What you need to do —
Begin at the top of the following data. Copy each line exactly until you have copied the line containing "(** * What the image builder guarantees".

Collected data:
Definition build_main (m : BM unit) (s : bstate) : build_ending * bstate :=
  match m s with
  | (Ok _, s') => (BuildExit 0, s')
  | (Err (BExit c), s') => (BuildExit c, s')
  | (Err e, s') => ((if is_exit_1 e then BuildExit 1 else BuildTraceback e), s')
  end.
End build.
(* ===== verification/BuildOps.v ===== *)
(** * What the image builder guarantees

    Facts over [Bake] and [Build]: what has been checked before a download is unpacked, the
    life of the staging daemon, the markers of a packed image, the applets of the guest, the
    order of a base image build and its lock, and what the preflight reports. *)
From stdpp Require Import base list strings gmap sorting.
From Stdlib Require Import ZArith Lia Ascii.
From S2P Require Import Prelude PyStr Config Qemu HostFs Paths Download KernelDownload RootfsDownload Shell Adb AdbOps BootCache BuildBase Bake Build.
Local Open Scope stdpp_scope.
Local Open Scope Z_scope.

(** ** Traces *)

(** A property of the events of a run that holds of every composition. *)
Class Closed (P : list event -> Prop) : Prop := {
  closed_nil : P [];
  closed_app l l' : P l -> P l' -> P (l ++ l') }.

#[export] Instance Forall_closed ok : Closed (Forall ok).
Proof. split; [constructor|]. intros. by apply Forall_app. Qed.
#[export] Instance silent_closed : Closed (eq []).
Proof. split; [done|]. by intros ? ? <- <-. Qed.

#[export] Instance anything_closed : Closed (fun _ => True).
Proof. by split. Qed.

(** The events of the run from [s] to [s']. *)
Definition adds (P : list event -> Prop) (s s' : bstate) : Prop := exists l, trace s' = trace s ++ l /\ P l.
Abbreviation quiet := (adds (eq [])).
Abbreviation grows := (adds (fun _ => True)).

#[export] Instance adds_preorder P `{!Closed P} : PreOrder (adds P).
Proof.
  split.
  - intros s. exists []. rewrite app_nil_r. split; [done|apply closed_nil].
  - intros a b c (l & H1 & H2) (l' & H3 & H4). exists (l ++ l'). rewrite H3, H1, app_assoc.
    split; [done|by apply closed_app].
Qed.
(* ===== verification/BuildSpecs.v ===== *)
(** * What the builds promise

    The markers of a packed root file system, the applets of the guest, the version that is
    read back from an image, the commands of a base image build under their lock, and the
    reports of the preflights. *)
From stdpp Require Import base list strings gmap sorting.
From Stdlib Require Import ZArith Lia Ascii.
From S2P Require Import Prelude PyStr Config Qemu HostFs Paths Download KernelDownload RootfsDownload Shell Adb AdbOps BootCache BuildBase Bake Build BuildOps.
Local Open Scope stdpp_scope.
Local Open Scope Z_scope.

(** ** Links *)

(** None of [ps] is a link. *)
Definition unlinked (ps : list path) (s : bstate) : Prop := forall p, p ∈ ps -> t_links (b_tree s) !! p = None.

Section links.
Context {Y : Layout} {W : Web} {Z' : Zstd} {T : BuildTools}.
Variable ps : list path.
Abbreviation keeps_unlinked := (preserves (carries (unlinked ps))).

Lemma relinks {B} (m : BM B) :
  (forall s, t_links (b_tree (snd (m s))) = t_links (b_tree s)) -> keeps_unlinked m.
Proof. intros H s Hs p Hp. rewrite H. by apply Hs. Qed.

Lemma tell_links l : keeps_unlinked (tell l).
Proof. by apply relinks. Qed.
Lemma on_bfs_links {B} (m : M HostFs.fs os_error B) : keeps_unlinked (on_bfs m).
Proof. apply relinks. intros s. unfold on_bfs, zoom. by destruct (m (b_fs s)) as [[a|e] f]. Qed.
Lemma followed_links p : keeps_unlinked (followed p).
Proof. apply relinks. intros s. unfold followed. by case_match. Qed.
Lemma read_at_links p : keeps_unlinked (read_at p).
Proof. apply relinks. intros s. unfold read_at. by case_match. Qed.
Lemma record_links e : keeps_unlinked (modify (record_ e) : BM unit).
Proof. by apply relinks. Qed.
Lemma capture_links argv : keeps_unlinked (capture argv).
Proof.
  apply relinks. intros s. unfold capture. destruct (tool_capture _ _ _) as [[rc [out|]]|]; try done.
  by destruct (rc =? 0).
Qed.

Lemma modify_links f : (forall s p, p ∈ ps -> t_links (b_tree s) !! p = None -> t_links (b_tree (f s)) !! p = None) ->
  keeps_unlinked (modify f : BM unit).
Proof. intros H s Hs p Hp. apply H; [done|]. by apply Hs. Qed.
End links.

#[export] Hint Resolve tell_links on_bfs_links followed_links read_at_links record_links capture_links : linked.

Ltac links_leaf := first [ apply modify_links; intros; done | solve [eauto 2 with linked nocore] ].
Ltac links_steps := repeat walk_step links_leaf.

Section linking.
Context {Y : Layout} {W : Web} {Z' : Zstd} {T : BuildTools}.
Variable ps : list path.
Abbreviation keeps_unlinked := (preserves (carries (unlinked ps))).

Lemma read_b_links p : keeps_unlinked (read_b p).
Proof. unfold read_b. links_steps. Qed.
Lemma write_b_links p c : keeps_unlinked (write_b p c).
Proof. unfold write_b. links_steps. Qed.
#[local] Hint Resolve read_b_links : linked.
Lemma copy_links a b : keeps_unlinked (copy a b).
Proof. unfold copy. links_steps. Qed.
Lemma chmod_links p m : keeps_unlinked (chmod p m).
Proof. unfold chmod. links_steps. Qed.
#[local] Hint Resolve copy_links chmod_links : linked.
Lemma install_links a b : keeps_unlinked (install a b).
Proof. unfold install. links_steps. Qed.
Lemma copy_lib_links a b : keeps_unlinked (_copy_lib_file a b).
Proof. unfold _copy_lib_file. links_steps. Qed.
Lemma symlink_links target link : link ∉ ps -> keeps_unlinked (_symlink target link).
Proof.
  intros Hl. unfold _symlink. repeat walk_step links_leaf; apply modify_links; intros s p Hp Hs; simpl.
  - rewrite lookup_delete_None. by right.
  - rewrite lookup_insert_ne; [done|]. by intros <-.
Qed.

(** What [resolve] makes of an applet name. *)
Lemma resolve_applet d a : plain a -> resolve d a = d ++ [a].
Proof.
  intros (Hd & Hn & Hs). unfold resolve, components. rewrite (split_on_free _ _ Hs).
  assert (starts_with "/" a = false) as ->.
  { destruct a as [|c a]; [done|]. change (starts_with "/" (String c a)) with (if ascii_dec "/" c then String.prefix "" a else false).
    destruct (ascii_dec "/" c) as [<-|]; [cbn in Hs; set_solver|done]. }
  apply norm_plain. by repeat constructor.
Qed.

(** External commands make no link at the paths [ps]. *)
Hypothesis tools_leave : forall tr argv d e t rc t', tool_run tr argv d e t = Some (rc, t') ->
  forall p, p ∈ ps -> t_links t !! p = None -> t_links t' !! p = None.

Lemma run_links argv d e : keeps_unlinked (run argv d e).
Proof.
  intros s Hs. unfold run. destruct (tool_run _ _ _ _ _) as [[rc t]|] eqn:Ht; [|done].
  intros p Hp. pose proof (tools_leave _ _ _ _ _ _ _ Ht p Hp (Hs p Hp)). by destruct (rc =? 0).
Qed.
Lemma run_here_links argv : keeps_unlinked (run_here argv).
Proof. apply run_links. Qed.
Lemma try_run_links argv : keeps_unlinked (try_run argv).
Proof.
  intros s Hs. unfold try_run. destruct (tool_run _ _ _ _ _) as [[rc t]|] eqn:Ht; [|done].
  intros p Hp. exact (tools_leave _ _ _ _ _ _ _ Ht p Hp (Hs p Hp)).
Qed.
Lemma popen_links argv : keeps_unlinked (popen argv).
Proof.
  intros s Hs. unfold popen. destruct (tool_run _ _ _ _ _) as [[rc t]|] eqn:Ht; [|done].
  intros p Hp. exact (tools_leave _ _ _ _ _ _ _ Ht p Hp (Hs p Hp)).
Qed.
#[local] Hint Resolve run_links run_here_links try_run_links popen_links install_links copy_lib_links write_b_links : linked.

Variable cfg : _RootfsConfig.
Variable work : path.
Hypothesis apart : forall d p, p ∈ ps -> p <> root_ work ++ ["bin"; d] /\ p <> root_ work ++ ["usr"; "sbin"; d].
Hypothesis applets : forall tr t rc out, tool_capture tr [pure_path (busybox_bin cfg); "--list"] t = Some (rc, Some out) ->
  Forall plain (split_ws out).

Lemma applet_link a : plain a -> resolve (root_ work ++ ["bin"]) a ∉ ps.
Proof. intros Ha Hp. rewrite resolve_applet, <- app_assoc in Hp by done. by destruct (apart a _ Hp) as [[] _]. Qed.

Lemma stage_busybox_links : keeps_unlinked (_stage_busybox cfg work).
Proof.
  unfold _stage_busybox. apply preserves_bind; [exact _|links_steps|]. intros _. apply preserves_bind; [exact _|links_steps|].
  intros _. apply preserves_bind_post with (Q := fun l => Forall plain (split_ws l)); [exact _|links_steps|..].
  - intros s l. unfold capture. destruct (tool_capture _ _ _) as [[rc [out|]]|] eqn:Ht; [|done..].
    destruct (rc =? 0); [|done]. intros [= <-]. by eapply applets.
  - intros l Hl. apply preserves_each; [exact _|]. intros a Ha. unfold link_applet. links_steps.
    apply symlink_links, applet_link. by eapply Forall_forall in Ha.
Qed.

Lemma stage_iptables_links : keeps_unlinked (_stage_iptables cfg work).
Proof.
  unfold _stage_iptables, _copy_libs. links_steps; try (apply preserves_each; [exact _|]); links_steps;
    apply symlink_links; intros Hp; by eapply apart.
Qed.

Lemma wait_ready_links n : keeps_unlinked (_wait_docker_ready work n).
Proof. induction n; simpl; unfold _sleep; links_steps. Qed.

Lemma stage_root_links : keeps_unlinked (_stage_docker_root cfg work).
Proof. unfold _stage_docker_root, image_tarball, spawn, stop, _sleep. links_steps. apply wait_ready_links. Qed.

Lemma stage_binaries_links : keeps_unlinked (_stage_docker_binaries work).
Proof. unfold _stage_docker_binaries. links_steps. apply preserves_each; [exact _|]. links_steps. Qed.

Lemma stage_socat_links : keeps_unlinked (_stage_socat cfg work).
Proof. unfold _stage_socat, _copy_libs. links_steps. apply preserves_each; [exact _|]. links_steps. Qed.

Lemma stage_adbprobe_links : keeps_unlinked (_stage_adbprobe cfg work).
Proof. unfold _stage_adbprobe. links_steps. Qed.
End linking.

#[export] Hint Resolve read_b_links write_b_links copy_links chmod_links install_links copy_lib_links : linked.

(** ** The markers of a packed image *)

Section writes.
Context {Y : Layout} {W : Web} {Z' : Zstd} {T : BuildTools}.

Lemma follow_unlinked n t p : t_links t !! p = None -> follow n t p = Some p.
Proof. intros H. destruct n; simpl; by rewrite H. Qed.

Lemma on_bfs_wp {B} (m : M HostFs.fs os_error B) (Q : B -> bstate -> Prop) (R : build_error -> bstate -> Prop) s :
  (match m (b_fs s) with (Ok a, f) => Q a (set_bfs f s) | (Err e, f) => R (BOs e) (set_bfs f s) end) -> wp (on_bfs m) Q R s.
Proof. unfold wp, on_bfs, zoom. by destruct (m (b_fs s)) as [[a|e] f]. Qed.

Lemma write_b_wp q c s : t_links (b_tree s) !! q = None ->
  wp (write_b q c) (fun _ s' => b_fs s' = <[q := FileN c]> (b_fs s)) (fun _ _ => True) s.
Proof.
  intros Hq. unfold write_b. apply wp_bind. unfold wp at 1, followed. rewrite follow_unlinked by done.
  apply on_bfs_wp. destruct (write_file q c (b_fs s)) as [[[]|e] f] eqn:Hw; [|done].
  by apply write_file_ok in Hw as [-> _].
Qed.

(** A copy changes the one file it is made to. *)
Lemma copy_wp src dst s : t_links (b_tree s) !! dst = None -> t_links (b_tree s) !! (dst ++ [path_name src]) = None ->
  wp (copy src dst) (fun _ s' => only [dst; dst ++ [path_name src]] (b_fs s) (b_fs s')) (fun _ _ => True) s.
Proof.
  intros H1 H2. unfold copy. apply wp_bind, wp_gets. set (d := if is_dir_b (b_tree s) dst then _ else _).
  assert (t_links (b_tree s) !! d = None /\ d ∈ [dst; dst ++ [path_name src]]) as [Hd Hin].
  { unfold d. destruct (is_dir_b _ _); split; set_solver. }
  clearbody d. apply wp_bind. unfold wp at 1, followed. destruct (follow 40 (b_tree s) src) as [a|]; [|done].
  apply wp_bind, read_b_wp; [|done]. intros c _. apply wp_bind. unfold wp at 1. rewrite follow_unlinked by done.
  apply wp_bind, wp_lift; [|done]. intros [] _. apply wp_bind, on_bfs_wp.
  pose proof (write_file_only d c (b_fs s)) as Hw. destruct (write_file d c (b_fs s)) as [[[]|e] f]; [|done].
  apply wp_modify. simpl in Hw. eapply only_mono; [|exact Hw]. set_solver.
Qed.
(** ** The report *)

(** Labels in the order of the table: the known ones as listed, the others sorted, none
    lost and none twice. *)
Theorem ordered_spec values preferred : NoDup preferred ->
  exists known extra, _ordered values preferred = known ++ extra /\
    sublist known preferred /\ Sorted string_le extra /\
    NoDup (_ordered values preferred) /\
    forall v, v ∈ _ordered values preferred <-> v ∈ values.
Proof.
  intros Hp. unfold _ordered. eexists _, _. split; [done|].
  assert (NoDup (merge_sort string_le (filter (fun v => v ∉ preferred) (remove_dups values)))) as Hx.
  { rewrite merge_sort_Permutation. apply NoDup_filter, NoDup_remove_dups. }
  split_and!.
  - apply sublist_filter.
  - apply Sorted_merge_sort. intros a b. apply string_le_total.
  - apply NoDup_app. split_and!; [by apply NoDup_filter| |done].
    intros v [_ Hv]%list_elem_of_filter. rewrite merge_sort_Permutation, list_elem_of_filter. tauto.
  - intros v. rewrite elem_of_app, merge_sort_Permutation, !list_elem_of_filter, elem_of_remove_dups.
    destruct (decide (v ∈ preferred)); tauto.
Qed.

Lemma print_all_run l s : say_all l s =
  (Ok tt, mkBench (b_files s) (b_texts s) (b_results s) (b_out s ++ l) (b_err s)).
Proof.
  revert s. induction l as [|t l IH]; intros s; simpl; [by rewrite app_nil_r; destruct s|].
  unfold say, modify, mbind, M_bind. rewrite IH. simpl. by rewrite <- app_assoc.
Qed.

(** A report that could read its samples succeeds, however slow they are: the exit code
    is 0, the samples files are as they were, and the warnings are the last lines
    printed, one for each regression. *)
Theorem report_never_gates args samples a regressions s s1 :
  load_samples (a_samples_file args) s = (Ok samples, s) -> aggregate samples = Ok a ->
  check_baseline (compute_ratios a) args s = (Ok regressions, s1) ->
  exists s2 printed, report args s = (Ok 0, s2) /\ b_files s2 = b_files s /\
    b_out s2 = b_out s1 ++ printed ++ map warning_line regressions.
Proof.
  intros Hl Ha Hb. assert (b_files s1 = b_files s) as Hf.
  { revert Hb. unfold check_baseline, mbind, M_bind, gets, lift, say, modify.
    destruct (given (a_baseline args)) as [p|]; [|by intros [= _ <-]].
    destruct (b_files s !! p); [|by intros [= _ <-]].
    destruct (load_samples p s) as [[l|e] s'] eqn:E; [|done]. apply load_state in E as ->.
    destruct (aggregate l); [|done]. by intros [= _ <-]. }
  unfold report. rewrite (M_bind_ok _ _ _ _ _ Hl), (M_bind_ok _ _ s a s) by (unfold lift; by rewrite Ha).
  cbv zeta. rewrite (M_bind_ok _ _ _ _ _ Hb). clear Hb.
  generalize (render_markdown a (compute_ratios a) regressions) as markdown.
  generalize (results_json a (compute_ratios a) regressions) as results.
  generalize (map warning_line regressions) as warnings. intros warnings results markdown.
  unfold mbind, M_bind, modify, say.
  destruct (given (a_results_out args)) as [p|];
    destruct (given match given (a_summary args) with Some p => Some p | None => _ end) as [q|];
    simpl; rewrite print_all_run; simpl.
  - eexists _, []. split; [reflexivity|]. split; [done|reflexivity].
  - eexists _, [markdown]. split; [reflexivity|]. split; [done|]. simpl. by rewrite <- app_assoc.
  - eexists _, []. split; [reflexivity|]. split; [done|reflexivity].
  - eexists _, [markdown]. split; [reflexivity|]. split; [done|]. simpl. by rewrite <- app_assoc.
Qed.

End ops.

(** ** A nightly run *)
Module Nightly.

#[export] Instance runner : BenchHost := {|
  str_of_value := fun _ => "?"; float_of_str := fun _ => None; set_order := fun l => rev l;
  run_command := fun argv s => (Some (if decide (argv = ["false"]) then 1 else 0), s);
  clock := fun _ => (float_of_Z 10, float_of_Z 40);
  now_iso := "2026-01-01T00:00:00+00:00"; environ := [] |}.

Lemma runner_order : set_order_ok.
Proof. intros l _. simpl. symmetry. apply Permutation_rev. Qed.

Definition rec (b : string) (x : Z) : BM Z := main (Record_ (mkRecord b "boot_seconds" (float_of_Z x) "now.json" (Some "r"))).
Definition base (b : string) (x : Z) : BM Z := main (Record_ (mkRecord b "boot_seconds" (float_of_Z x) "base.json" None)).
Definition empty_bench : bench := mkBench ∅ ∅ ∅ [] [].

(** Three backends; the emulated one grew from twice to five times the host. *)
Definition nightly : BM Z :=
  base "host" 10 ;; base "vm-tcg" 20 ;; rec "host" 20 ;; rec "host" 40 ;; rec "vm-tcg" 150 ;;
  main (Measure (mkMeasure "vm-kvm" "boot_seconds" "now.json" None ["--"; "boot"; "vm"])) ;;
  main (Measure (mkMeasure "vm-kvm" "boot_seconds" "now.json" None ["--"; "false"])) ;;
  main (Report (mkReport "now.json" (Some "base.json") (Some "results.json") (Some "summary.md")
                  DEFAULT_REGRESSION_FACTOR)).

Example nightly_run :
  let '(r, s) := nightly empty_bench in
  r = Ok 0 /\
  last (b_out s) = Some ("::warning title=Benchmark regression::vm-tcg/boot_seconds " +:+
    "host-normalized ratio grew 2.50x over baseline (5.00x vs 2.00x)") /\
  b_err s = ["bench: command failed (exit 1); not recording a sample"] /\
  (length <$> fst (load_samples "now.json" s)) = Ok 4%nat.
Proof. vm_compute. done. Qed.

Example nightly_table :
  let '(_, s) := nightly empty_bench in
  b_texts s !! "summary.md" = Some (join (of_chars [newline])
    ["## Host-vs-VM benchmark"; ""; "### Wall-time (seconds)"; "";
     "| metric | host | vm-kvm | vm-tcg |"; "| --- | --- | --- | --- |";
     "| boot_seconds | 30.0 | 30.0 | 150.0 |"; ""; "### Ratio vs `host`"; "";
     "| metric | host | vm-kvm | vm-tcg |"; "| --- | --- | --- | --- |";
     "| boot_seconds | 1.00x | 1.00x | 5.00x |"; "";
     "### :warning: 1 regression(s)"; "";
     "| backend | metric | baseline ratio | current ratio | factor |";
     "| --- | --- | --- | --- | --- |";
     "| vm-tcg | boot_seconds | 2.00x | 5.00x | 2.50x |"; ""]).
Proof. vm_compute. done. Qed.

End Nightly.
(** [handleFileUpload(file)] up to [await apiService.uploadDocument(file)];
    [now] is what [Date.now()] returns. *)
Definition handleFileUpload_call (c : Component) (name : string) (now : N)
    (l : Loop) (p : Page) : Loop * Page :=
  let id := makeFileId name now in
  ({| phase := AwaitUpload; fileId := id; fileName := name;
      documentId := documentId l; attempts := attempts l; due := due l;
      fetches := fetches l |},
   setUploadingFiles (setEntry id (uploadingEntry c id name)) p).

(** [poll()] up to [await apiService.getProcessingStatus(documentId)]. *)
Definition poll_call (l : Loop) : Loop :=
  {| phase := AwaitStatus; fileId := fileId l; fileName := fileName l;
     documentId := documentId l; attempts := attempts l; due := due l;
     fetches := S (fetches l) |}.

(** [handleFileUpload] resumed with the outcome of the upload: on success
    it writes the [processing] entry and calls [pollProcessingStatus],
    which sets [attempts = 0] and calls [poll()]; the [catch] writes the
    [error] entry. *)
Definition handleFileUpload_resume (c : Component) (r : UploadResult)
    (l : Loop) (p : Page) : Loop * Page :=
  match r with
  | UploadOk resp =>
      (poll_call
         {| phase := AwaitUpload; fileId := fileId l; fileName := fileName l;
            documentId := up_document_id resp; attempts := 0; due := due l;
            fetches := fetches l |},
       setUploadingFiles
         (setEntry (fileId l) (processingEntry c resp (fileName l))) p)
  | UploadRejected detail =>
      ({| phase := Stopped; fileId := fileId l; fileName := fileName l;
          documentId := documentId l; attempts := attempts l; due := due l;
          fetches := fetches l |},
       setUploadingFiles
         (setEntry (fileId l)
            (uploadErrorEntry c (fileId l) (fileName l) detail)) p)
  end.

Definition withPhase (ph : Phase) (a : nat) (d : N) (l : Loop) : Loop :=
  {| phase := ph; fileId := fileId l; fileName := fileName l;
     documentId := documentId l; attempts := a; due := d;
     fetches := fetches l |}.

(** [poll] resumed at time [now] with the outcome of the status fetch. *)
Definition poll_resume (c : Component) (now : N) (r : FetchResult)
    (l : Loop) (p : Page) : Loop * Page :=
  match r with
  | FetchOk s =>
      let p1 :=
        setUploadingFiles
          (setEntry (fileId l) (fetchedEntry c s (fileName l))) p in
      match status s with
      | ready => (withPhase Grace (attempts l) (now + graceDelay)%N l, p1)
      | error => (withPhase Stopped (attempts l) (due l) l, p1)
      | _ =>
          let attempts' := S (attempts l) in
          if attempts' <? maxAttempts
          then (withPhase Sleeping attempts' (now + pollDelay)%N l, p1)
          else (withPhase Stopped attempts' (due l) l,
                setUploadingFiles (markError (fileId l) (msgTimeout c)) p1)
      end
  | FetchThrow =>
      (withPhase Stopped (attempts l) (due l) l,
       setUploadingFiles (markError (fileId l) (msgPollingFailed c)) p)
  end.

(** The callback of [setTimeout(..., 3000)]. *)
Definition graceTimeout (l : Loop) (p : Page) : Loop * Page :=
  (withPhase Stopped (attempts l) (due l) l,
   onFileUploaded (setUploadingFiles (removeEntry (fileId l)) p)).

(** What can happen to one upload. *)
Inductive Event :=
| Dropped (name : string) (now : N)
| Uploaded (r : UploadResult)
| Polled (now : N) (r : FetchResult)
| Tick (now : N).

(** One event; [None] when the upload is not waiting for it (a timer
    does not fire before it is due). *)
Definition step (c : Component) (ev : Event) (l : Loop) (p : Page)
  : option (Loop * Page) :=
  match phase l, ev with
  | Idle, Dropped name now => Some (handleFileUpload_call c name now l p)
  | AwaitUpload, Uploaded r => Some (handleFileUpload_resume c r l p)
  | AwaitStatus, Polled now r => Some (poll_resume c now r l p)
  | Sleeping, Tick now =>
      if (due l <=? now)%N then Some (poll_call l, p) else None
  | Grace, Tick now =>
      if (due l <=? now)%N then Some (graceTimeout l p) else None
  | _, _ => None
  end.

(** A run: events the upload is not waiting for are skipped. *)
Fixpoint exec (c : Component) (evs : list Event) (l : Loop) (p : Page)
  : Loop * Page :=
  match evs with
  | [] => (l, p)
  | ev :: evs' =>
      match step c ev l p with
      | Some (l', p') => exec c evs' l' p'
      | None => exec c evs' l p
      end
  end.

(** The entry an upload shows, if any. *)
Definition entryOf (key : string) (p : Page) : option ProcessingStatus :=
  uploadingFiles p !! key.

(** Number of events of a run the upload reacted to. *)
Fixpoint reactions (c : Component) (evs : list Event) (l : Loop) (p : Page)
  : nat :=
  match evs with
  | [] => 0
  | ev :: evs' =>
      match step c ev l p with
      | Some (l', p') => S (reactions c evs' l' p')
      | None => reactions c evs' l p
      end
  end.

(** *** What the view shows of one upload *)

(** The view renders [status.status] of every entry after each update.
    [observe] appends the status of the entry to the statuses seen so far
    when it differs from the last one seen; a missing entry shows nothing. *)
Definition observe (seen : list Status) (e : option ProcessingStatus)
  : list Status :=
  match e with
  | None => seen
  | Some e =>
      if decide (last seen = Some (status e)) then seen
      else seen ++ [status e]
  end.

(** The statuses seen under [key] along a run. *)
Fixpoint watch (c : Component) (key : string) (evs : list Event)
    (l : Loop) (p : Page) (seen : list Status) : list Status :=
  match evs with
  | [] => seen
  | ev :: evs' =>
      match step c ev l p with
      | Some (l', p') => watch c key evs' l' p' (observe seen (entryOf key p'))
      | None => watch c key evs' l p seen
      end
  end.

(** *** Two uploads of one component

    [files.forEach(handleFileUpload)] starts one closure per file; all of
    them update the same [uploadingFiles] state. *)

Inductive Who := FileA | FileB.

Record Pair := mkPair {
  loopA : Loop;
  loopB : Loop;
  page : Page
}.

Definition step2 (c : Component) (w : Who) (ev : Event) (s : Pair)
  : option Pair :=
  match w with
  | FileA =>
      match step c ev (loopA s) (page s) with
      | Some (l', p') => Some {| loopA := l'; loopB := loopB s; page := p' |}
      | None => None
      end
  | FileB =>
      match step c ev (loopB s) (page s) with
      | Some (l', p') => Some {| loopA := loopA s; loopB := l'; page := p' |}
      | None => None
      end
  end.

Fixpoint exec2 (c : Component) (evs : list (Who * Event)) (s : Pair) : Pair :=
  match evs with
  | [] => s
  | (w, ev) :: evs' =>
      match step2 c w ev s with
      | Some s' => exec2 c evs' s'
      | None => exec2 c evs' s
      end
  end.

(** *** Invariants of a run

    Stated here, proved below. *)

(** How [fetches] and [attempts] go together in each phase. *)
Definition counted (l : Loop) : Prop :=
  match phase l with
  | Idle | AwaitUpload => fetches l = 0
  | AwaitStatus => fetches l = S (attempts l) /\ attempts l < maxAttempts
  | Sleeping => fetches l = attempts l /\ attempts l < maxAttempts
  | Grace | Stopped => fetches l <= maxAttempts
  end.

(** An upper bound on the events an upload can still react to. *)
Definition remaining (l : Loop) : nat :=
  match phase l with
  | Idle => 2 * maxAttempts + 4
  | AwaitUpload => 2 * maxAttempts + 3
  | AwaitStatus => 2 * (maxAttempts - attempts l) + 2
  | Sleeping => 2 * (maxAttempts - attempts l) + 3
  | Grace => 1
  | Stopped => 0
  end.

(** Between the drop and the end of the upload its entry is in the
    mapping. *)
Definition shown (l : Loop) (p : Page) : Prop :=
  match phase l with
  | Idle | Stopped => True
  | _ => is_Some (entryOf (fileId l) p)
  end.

Solved problem —
Definition build_main (m : BM unit) (s : bstate) : build_ending * bstate :=
  match m s with
  | (Ok _, s') => (BuildExit 0, s')
  | (Err (BExit c), s') => (BuildExit c, s')
  | (Err e, s') => ((if is_exit_1 e then BuildExit 1 else BuildTraceback e), s')
  end.
End build.
(* ===== verification/BuildOps.v ===== *)
(** * What the image builder guarantees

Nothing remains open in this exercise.